ABOUT THIS EXERCISE: Which lines of the entries below include "Scope"? List them all.

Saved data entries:

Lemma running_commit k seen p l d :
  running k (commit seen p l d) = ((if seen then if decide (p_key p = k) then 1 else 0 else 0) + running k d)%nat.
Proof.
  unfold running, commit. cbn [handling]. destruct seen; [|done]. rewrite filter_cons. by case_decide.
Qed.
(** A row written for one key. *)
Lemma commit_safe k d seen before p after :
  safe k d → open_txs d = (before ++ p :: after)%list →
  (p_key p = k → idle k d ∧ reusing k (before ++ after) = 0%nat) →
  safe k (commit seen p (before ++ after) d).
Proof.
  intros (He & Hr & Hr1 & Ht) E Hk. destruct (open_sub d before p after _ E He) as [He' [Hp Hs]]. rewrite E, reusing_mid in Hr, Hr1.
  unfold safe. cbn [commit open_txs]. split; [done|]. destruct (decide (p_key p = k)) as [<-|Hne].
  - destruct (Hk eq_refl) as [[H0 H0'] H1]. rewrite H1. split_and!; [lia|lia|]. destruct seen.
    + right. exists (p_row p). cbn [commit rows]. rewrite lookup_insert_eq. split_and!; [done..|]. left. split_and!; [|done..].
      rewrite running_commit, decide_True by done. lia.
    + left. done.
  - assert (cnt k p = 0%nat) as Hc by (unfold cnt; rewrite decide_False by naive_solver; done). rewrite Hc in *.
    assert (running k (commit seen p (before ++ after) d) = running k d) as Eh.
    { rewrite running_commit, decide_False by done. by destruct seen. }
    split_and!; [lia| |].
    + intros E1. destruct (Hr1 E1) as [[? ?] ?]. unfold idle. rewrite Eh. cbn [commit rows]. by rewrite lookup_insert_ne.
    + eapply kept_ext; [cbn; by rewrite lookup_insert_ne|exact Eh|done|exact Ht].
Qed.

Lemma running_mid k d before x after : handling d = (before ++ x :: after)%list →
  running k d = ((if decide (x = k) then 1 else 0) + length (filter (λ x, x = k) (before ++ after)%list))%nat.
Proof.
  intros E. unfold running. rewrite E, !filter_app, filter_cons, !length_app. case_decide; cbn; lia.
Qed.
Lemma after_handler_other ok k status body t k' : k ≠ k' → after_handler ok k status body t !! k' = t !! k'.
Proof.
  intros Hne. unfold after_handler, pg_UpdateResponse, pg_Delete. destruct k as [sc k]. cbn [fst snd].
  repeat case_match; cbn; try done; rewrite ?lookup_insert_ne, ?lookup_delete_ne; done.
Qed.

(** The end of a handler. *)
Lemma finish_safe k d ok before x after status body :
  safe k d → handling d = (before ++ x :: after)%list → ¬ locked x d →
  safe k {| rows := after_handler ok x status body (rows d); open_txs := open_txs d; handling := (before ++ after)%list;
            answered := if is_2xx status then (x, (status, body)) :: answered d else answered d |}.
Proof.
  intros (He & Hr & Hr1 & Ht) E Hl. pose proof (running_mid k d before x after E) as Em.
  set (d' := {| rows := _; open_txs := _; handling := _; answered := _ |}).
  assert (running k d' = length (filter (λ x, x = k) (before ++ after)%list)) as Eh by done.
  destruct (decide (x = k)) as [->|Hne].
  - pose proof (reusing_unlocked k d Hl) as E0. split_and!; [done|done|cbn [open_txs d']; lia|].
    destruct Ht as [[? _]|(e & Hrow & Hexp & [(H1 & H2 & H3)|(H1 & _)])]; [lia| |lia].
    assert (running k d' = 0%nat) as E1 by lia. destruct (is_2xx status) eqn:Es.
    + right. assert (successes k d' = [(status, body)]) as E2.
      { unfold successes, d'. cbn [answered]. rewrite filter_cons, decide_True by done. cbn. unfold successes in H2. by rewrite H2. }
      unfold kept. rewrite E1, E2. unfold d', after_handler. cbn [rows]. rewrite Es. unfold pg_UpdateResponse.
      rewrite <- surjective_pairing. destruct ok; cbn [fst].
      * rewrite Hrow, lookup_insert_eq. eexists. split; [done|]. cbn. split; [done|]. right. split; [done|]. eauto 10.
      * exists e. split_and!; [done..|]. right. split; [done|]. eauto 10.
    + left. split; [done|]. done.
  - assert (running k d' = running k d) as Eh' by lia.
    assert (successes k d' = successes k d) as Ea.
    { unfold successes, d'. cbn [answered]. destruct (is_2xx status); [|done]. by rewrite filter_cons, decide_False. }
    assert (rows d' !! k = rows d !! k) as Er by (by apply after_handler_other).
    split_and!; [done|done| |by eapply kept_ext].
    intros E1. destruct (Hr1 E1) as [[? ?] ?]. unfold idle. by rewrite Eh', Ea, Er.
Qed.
==
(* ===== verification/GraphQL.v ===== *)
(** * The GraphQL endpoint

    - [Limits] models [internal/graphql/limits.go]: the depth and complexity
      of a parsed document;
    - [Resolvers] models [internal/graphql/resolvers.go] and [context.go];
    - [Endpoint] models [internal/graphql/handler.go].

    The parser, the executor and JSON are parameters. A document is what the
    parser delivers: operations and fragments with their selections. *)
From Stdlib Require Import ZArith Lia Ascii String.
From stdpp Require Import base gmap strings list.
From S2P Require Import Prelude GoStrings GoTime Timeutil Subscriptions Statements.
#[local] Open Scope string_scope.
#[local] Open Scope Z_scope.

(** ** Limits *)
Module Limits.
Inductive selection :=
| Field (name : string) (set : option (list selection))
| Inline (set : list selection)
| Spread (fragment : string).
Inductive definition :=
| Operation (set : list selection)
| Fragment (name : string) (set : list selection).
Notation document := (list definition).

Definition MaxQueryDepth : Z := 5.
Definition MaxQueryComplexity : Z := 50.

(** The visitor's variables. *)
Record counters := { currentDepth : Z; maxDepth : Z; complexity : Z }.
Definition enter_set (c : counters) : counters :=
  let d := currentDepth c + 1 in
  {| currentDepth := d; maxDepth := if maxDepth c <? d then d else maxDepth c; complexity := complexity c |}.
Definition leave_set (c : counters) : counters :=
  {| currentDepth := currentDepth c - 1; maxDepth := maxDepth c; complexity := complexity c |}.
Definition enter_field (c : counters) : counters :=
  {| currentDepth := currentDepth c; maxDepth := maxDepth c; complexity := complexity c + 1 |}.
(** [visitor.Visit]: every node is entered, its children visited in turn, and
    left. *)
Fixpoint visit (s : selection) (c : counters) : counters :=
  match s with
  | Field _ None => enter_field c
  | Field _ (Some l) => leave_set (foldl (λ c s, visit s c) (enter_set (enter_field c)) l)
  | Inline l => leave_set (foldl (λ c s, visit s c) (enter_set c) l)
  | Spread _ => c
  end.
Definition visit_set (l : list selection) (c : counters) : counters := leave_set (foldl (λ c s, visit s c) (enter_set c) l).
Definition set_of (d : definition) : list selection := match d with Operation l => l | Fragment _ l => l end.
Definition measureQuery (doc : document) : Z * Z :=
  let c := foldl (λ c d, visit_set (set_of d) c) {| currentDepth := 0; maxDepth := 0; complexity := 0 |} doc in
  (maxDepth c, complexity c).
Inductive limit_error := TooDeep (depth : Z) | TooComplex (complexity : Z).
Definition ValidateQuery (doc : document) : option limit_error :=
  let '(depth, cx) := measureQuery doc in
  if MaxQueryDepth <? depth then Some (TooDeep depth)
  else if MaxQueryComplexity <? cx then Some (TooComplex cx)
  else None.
--
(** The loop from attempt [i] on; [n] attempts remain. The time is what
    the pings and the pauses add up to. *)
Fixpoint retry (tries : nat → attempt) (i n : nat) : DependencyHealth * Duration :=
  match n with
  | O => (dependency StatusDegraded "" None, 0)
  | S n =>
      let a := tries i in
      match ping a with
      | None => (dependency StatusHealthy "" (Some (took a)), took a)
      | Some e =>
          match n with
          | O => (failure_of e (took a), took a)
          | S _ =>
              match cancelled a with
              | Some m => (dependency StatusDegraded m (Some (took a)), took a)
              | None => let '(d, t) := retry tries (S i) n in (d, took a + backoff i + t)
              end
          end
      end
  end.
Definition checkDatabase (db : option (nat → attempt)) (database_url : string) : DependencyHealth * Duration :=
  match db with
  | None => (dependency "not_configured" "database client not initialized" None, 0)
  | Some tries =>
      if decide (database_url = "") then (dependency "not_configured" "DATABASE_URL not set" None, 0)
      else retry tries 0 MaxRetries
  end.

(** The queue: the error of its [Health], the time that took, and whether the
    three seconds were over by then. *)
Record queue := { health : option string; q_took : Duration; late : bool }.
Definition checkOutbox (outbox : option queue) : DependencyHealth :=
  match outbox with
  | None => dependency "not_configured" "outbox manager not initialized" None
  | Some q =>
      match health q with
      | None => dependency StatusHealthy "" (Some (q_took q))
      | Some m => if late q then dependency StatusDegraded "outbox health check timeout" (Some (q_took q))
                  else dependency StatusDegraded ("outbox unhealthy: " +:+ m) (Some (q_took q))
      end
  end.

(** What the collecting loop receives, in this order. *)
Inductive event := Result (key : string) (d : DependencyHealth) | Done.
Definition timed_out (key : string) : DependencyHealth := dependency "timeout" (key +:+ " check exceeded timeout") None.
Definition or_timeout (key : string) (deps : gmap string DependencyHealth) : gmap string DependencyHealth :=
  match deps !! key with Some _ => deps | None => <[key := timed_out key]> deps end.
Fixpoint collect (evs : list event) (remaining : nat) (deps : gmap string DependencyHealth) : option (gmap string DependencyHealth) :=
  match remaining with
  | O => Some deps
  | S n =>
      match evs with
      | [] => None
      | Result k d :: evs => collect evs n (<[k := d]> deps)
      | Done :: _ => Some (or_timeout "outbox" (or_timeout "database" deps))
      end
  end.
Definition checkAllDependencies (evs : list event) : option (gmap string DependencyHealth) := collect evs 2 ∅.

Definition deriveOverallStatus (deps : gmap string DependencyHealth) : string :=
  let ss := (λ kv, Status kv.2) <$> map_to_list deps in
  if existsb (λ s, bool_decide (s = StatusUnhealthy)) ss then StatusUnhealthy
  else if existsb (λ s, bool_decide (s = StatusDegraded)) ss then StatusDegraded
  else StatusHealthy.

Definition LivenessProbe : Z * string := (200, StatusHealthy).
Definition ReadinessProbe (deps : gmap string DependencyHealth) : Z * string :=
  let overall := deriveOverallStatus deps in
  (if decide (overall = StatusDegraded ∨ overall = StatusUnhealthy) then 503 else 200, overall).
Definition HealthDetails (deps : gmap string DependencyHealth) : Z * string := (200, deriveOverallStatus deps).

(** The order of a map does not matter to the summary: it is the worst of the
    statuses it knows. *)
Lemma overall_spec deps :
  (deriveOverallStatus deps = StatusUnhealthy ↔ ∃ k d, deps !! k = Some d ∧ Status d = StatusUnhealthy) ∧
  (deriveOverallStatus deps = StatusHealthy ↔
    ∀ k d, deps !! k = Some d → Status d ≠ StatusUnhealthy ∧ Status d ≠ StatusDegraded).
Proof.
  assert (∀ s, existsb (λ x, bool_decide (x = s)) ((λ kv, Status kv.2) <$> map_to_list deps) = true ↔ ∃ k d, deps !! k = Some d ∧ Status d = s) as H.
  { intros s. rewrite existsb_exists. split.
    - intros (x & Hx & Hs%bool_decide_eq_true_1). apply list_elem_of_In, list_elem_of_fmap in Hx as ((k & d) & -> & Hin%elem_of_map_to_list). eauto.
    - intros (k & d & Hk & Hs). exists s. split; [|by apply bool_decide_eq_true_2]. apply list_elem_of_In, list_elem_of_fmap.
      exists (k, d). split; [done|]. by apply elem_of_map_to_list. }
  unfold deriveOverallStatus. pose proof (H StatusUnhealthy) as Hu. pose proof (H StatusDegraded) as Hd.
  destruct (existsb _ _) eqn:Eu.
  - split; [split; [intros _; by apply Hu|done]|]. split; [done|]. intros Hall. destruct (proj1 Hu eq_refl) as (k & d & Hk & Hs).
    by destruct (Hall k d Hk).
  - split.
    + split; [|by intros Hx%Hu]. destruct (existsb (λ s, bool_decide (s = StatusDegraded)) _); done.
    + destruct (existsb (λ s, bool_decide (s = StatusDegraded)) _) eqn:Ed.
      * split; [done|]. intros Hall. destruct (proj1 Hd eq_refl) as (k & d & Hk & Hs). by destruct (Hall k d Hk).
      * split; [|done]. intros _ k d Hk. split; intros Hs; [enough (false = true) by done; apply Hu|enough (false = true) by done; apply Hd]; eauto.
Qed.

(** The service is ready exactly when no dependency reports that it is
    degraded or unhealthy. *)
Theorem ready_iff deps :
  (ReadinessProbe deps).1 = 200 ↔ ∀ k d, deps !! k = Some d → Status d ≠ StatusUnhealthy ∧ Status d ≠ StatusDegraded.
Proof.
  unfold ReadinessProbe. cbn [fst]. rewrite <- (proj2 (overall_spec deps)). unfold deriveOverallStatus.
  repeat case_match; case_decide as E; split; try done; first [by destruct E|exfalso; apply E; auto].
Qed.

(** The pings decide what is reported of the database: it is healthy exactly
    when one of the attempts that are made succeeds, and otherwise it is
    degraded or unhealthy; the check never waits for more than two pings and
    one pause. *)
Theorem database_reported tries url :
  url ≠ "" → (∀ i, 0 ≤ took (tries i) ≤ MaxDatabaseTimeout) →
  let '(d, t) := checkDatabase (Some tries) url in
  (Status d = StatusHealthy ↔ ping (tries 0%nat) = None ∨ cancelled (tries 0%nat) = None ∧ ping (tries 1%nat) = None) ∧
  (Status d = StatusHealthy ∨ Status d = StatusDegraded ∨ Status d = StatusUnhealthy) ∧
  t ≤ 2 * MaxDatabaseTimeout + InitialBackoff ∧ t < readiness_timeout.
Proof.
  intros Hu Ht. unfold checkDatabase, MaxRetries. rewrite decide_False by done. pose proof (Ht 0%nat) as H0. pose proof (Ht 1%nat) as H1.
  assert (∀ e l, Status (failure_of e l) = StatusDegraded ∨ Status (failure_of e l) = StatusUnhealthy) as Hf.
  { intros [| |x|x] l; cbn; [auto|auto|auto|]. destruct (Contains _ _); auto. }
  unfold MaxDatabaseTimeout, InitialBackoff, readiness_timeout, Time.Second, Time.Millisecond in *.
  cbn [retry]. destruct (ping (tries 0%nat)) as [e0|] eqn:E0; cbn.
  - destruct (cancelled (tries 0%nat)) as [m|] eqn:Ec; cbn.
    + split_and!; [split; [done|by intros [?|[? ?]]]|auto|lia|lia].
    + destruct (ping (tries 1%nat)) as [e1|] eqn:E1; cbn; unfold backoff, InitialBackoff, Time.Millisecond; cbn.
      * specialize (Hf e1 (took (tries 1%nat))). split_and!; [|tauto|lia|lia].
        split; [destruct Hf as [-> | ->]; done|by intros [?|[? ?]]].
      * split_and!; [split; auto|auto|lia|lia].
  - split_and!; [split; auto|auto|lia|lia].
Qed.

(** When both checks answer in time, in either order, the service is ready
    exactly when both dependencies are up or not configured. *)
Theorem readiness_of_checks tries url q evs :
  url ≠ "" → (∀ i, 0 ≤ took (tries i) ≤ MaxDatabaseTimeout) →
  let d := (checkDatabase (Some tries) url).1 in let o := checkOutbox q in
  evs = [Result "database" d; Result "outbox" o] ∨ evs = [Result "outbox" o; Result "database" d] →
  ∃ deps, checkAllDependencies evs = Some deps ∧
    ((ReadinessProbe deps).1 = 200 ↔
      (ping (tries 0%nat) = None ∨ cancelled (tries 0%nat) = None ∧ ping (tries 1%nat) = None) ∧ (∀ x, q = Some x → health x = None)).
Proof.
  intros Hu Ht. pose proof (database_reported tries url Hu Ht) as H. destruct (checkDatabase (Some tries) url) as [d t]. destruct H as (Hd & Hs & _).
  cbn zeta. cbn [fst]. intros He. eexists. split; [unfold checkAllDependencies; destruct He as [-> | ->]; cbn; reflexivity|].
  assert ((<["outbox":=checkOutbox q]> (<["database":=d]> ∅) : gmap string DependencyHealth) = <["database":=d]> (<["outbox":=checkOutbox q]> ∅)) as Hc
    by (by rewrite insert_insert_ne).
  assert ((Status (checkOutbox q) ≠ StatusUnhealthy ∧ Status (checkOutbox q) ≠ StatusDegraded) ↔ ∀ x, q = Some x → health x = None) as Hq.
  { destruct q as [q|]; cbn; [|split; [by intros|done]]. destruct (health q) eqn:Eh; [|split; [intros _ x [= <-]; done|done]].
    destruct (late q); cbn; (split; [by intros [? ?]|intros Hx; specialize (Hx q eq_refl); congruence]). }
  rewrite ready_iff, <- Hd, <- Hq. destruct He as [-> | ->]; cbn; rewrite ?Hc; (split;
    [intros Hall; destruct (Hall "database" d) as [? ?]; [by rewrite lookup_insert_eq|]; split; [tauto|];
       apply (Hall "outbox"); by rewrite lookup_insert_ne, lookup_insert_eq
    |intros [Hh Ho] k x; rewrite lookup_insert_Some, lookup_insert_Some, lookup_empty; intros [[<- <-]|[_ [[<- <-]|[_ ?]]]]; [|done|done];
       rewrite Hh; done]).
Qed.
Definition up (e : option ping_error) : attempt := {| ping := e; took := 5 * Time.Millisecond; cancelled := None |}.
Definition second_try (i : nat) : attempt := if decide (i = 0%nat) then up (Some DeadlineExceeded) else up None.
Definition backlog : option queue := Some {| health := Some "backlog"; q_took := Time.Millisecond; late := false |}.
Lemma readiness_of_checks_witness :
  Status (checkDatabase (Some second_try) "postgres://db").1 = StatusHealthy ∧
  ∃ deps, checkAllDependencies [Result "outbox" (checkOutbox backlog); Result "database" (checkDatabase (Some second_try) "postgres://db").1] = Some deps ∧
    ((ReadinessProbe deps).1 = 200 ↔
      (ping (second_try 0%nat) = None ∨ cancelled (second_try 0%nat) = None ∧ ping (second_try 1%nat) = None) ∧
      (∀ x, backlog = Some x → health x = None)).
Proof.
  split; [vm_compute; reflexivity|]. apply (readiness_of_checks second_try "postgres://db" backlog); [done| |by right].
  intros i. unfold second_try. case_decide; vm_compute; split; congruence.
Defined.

RESULT:
#[local] Open Scope string_scope.
#[local] Open Scope Z_scope.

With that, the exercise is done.